The performers of his basic sextet show Chico’s fondness for jazz flute, and many of them also perform some vocals. The trombone and Flugelhorn guests play on two or three of the tracks and add a fuller sound to the ensemble. The 19 tracks on this packed album don’t sound like most modern jazz today. Chico’s musicianship evolved from virtuosity delivered from an organically-occurring enmeshment with his art. While a lot of the tracks are originals from him, there are also a number of tracks from members of his band. The short “Gateway to the Inquiring Mind” is the one track with narration which Chico has done on all his recent albums. It concerns something about the Inquiring Mind. The entire album is again more in the chamber jazz bag than the usual bop approach.

TrackList:

1. Joy of Spring
2. Money Wish
3. Up to You
4. Perdido
5. Hope
6. Who Knows?
7. Nice Lick
8. Cho = Chico Hamilton Organization
9. Nate’s Night
10. Tone Poem
11. 534 Play
12. Out of Sight, Out of Mind
13. Gateway to the Inquiring Mind
14. If Tomorrow Never Comes, Where Is Today
15. Reluctant
16. Albert’s Tune
17. Nate Sure
18. No Wheels
19. Any Space in Time

[audaud-hr]

This CD documents a weekend the two jazz performers played at the Kitano Hotel in New York in 2012.They played there to sold-out crowds for two weeks.  They play their unaccompanied duets at such places as the 92nd St. Y in NYC, a club in Sarasota FL, and the Shedd Auditorium in Eugene OR.  Hyman says something he’s never heard before happens with Ken and he improvise together. He says you really have to know and trust your partner when you’re both improvising, and must be prepared to be surprised, plus you need to have a big supply of material in common in your head and hands. This session proves that both performers are not lacking in any of these areas.

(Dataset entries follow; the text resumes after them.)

Definition _get_next_birthday_data (contacts : list Contact) (today : date)
    : result (option date * list string * ages) :=
  match contacts with
  | [] => Returns empty_answer
  | _ :: _ =>
      upcoming <-- for_each contacts [] (loop_body today) ;;
      match upcoming with
      | [] => Returns empty_answer
      | _ :: _ =>
          let upcoming := sort_by_days upcoming in
          first <-- index0 upcoming ;;
          let min_days := days_diff first in
          let matches :=
            List.filter (fun x => days_diff x =? min_days) upcoming in
          match0 <-- index0 matches ;;
          let final_date := next_bday match0 in
          let final_names := List.map item_name matches in
          let final_ages := List.map age matches in
          age0 <-- index0 final_ages ;;
          let final_age :=
            if forallb (fun x => age_eqb x age0) final_ages
            then OneAge age0 else AgeList final_ages in
          Returns (Some final_date, final_names, final_age)
      end
  end.

End CardDavNextBirthdaySensor.

(** ** The Response Parser *)

(** [xml.etree.ElementTree]: a parsed element with its qualified tag
    [{namespace}local], its text and its children in document order. *)
Module ET.

#[warnings="-register-all"]
Inductive Element : Type :=
| mkElement (tag : string) (text : option string) (children : list Element).

Definition tag (e : Element) : string :=
  match e with mkElement t _ _ => t end.

Definition text (e : Element) : option string :=
  match e with mkElement _ x _ => x end.

Definition children (e : Element) : list Element :=
  match e with mkElement _ _ cs => cs end.

(** [e.iter()]: the element, then its descendants, in document order. *)
Fixpoint iter (e : Element) : list Element :=
  match e with
  | mkElement _ _ cs =>
      e :: (fix iter_all (l : list Element) : list Element :=
              match l with
              | [] => []
              | c :: l' => iter c ++ iter_all l'
              end) cs
  end.

(** [root.findall(".//" + qname)]: every proper descendant of [root]
    with that qualified tag. *)
Definition findall_descendants (qname : string) (root : Element)
    : list Element :=
  List.filter (fun e => String.eqb (tag e) qname)
    (List.flat_map iter (children root)).

End ET.

(** [vobject]: a parsed component maps lower-cased property names to the
    content lines of that name; only [value] of a line is read. *)
Module vobject.

Record ContentLine : Type := mkContentLine { value : string }.

Record Component : Type := mkComponent {
  contents : gmap string (list ContentLine)
}.

End vobject.

Module CardDavCoordinator.

Definition address_data : string :=
  "{urn:ietf:params:xml:ns:carddav}address-data".

(** Truthiness of [str | None]. *)
Definition truthy (s : option string) : bool :=
  match s with
  | None => false
  | Some EmptyString => false
  | Some (String _ _) => true
  end.

Section Libraries.

(** The two library parsers, [ET.fromstring] and [vobject.readOne],
    with whatever they raise. *)
Variable fromstring : string -> result ET.Element.
Variable readOne : string -> result vobject.Component.

(** The inner [try] block for one card; [None] is [continue] or a
    card without [BDAY]. *)
Definition try_card (vcard_str : string) : result (option Contact) :=
  vcard <-- readOne vcard_str ;;
  uid <-- match vobject.contents vcard !! "uid" with
          | Some lines =>
              line <-- index0 lines ;; Returns (Some (vobject.value line))
          | None => Returns None
          end ;;
  match uid with
  | Some uid_value =>
      if truthy uid then
        fn <-- match vobject.contents vcard !! "fn" with
               | Some lines =>
                   line <-- index0 lines ;; Returns (vobject.value line)
               | None => Returns "Unknown"
               end ;;
        match vobject.contents vcard !! "bday" with
        | Some lines =>
            line <-- index0 lines ;;
            Returns (Some (mkContact uid_value fn (vobject.value line)))
        | None => Returns None
        end
      else Returns None
  | None => Returns None
  end.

Hyman has been doing trad piano for many decades now, and Peplowski is a witty woodwind wonder who had become one of the clarinet kingpins of the day. He plays tenor sax on two tracks and clarinet on the rest. They respect the tradition of jazz, but they don’t look at jazz as a museum piece, and it certainly doesn’t sound like it on this CD.  We get nine tracks, ranging from W.C. Handy thru Comden/Green& Bernstein, to two by Thelonious Monk. Who needs a rhythm section? These guys really lay it out imaginatively. Definitely worth owning.

TrackList:   The Blue Room; Gone With The Wind; I Mean You!; Yellow Dog Blues; Lucky To Be Me; The World Is Waiting For The Sunrise; Ugly Beauty; My Ship; Lover, Come Back To Me/Quicksilver.